- _Input for this task_:
Definition event_line (r : rd_wpctl_dwarf_event_req) : text :=
  tabbed [dec_u64 (ev_event_index r); dec_s (ev_tid r); dec_u64 (ev_target_index r); hex0x (ev_seed_pc_offset r);
          hex0x (ev_seed_pc r); hex0x (ev_reuse_pc r); dec_u64 (bucket_lo (ev_bucket r)); dec_u64 (bucket_hi (ev_bucket r));
          dec_u64 (ev_delta r); hex0x (snap_sp (ev_seed r)); hex0x (snap_sp (ev_reuse r));
          dec_u64 (snap_stack_size (ev_seed r)); dec_u64 (snap_stack_size (ev_reuse r))].

(** ** The raw event *)

(** [n] bytes of an integer, low byte first. *)
Fixpoint le_bytes (n : nat) (z : Z) : text :=
  match n with
  | O => []
  | S n' => chr (z mod 256) :: le_bytes n' (z / 256)
  end.

(** The memory of a [rd_wpctl_dwarf_snapshot]; [residue] is what its stack array
    holds behind the [stack_size] bytes that were copied. *)
Definition snapshot_bytes (residue : text) (s : rd_wpctl_dwarf_snapshot) : text :=
  concat (le_bytes 8 <$> snap_regs s) ++ le_bytes 8 (snap_sp s) ++ le_bytes 8 (snap_pc s) ++
  le_bytes 8 (snap_pstate s) ++ le_bytes 8 (snap_stack_base s) ++ le_bytes 4 (snap_stack_size s) ++
  le_bytes 4 0 ++ (chr <$> snap_stack s) ++ residue.

(** The memory of a [rd_wpctl_dwarf_event_req]. *)
Definition event_bytes (residue : rd_wpctl_dwarf_snapshot -> text) (r : rd_wpctl_dwarf_event_req) : text :=
  le_bytes 4 (ev_thread_index r) ++ le_bytes 4 (ev_event_index r) ++ le_bytes 1 (ev_used r) ++
  le_bytes 1 (ev_bucket r) ++ le_bytes 6 0 ++ le_bytes 4 (ev_tid r) ++ le_bytes 4 (ev_target_index r) ++
  le_bytes 8 (ev_seed_pc_offset r) ++ le_bytes 8 (ev_seed_pc r) ++ le_bytes 8 (ev_reuse_pc r) ++
  le_bytes 8 (ev_seed_access r) ++ le_bytes 8 (ev_hit_access r) ++ le_bytes 8 (ev_delta r) ++
  snapshot_bytes (residue (ev_seed r)) (ev_seed r) ++ snapshot_bytes (residue (ev_reuse r)) (ev_reuse r).

(** ** Replies *)

(** The request structure after the ioctl: what was copied out, or as it was
    zeroed. *)
Definition layout_of (r : reply) : rd_wpctl_layout :=
  match r with LayoutReply l => l | _ => mk_layout 0 0 0 end.
Definition stats_of (i : Z) (r : reply) : rd_wpctl_thread_stats :=
  match r with
  | StatsReply s => s
  | _ => mk_thread_stats i 0 0 0 0 0 0 0 0 0 0 0 0 0 0 0 0 0 0 0 0
  end.
Definition buckets_of (r : reply) : list Z :=
  match r with HistReply _ _ l => l | _ => replicate 64 0 end.
Definition pair_of (i j : Z) (r : reply) : rd_wpctl_pair_hist_req :=
  match r with PairReply p => p | _ => mk_pair_hist_req i j 0 0 0 0 0 (replicate 64 0) end.
Definition context_of (i j : Z) (r : reply) : rd_wpctl_context_req :=
  match r with ContextReply c => c | _ => mk_context_req i j 0 0 (replicate 8 0) end.
Definition event_of (i j : Z) (r : reply) : rd_wpctl_dwarf_event_req :=
  match r with
  | EventReply e => e
  | _ => zero_dwarf_event ⟦ ev_thread_index := i ⟧ ⟦ ev_event_index := j ⟧
  end.

Definition callchain_mode_name (mode : Z) : text :=
  if mode =? RD_CALLCHAIN_OFF then txt "off" else
  if mode =? RD_CALLCHAIN_FP then txt "fp" else
  if mode =? RD_CALLCHAIN_DWARF then txt "dwarf" else txt "unknown".

(** * The writers *)

Section writers.
Context (writable : text -> bool) (O : OsApi) (residue : rd_wpctl_dwarf_snapshot -> text).
Abbreviation FO := (filed writable O).
Abbreviation ctl := (prog profiler (@os FO)).

(** Output to the stream of [path], whether or not it succeeds. *)
Definition emit (path t : text) : ctl unit := fun s =>
  Some (Ok tt, (s.1, (s.2.1, if writable path then <[path := default [] (s.2.2 !! path) ++ t]> s.2.2 else s.2.2))).
Definition open_or_throw (path : text) : ctl unit :=
  ok <-- @call profiler (@os FO) _ (@os_fopen FO path);
  if negb ok then throw (txt "cannot open " ++ path) else ret tt.
Definition put_lines (path : text) (ls : list text) : ctl unit := emit path (concat (endl <$> ls)).

(** The prefix of the files of a thread. *)
Definition thread_path (p : profiler) (tid : Z) (suffix : text) : text :=
  pf_nameprefix p ++ txt ".rd2.t" ++ dec_s tid ++ suffix.

Definition histogram_header : text := tabbed [txt "pc_offset"; txt "bucket_lo"; txt "bucket_hi"; txt "count"].

Definition write_thread_histograms (stats : rd_wpctl_thread_stats) (thread_index : Z) : ctl unit :=
  p <-- get;
  let log := thread_path p (st_tid stats) (txt ".hist.log2.txt") in
  open_or_throw log;;
  put_lines log [histogram_header];;
  forM (imap (fun i t => (Z.of_nat i, t)) (tt_targets (pf_table p))) (fun '(target_index, t) =>
    r <-- ioctl_or_throw (txt "RDKIOC_GET_LOG2_HIST") (GET_LOG2_HIST (Some (thread_index, target_index)));
    put_lines log (bucket_lines (histogram_line (ht_pc_offset t)) (buckets_of r))).

Definition pair_header : text :=
  tabbed [txt "seed_pc_offset"; txt "seed_context_id"; txt "reuse_pc"; txt "reuse_context_id"; txt "bucket_lo";
          txt "bucket_hi"; txt "count"].

Definition write_thread_pair_histograms (stats : rd_wpctl_thread_stats) (thread_index : Z) : ctl unit :=
  p <-- get;
  let log := thread_path p (st_tid stats) (txt ".pair.hist.log2.txt") in
  open_or_throw log;;
  put_lines log [pair_header];;
  forM (seqZ 0 RD_WPCTL_MAX_PAIR_HISTS) (fun entry_index =>
    r <-- ioctl_or_throw (txt "RDKIOC_GET_PAIR_HIST_ENTRY") (GET_PAIR_HIST_ENTRY (Some (thread_index, entry_index)));
    let req := pair_of thread_index entry_index r in
    if negb (truthy (phr_used req)) then ret tt else
    put_lines log (bucket_lines (pair_line req) (phr_buckets req))).

Definition context_header : text :=
  tabbed ([txt "context_id"; txt "depth"] ++ ((fun i => txt "ip" ++ dec_u64 i) <$> seqZ 0 RD_WPCTL_MAX_CALLCHAIN_DEPTH)).

Definition write_thread_contexts (stats : rd_wpctl_thread_stats) (thread_index : Z) : ctl unit :=
  p <-- get;
  let log := thread_path p (st_tid stats) (txt ".contexts.txt") in
  open_or_throw log;;
  put_lines log [context_header];;
  forM (seqZ 1 RD_WPCTL_MAX_CONTEXTS) (fun context_id =>
    r <-- ioctl_or_throw (txt "RDKIOC_GET_CONTEXT_ENTRY") (GET_CONTEXT_ENTRY (Some (thread_index, context_id)));
    let req := context_of thread_index context_id r in
    if negb (truthy (cr_used req)) then ret tt else
    put_lines log [context_line req]).

Definition dwarf_header : text :=
  tabbed [txt "event_index"; txt "tid"; txt "target_index"; txt "seed_pc_offset"; txt "seed_pc"; txt "reuse_pc";
          txt "bucket_lo"; txt "bucket_hi"; txt "delta"; txt "seed_sp"; txt "reuse_sp"; txt "seed_stack_size";
          txt "reuse_stack_size"].

(** Both streams are opened before either is tested. *)
Definition write_thread_dwarf_events (stats : rd_wpctl_thread_stats) (thread_index : Z) : ctl unit :=
  p <-- get;
  let bin_path := thread_path p (st_tid stats) (txt ".dwarf.raw.bin") in
  let txt_path := thread_path p (st_tid stats) (txt ".dwarf.raw.txt") in
  bin_ok <-- @call profiler (@os FO) _ (@os_fopen FO bin_path);
  txt_ok <-- @call profiler (@os FO) _ (@os_fopen FO txt_path);
  if negb bin_ok then throw (txt "cannot open " ++ bin_path) else
  if negb txt_ok then throw (txt "cannot open " ++ txt_path) else
  put_lines txt_path [dwarf_header];;
  forM (seqZ 0 (st_dwarf_event_used stats)) (fun event_index =>
    r <-- ioctl_or_throw (txt "RDKIOC_GET_DWARF_EVENT") (GET_DWARF_EVENT (Some (thread_index, event_index)));
    let req := event_of thread_index event_index r in
    if negb (truthy (ev_used req)) then ret tt else
    emit bin_path (event_bytes residue req);;
    if negb (writable bin_path) then throw (txt "write failed for " ++ bin_path) else
    put_lines txt_path [event_line req]).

- _What you need to do_:
Please give a count of the lines in the records where the word "truthy" occurs, with nothing besides it.

- _Solution to this problem_:
3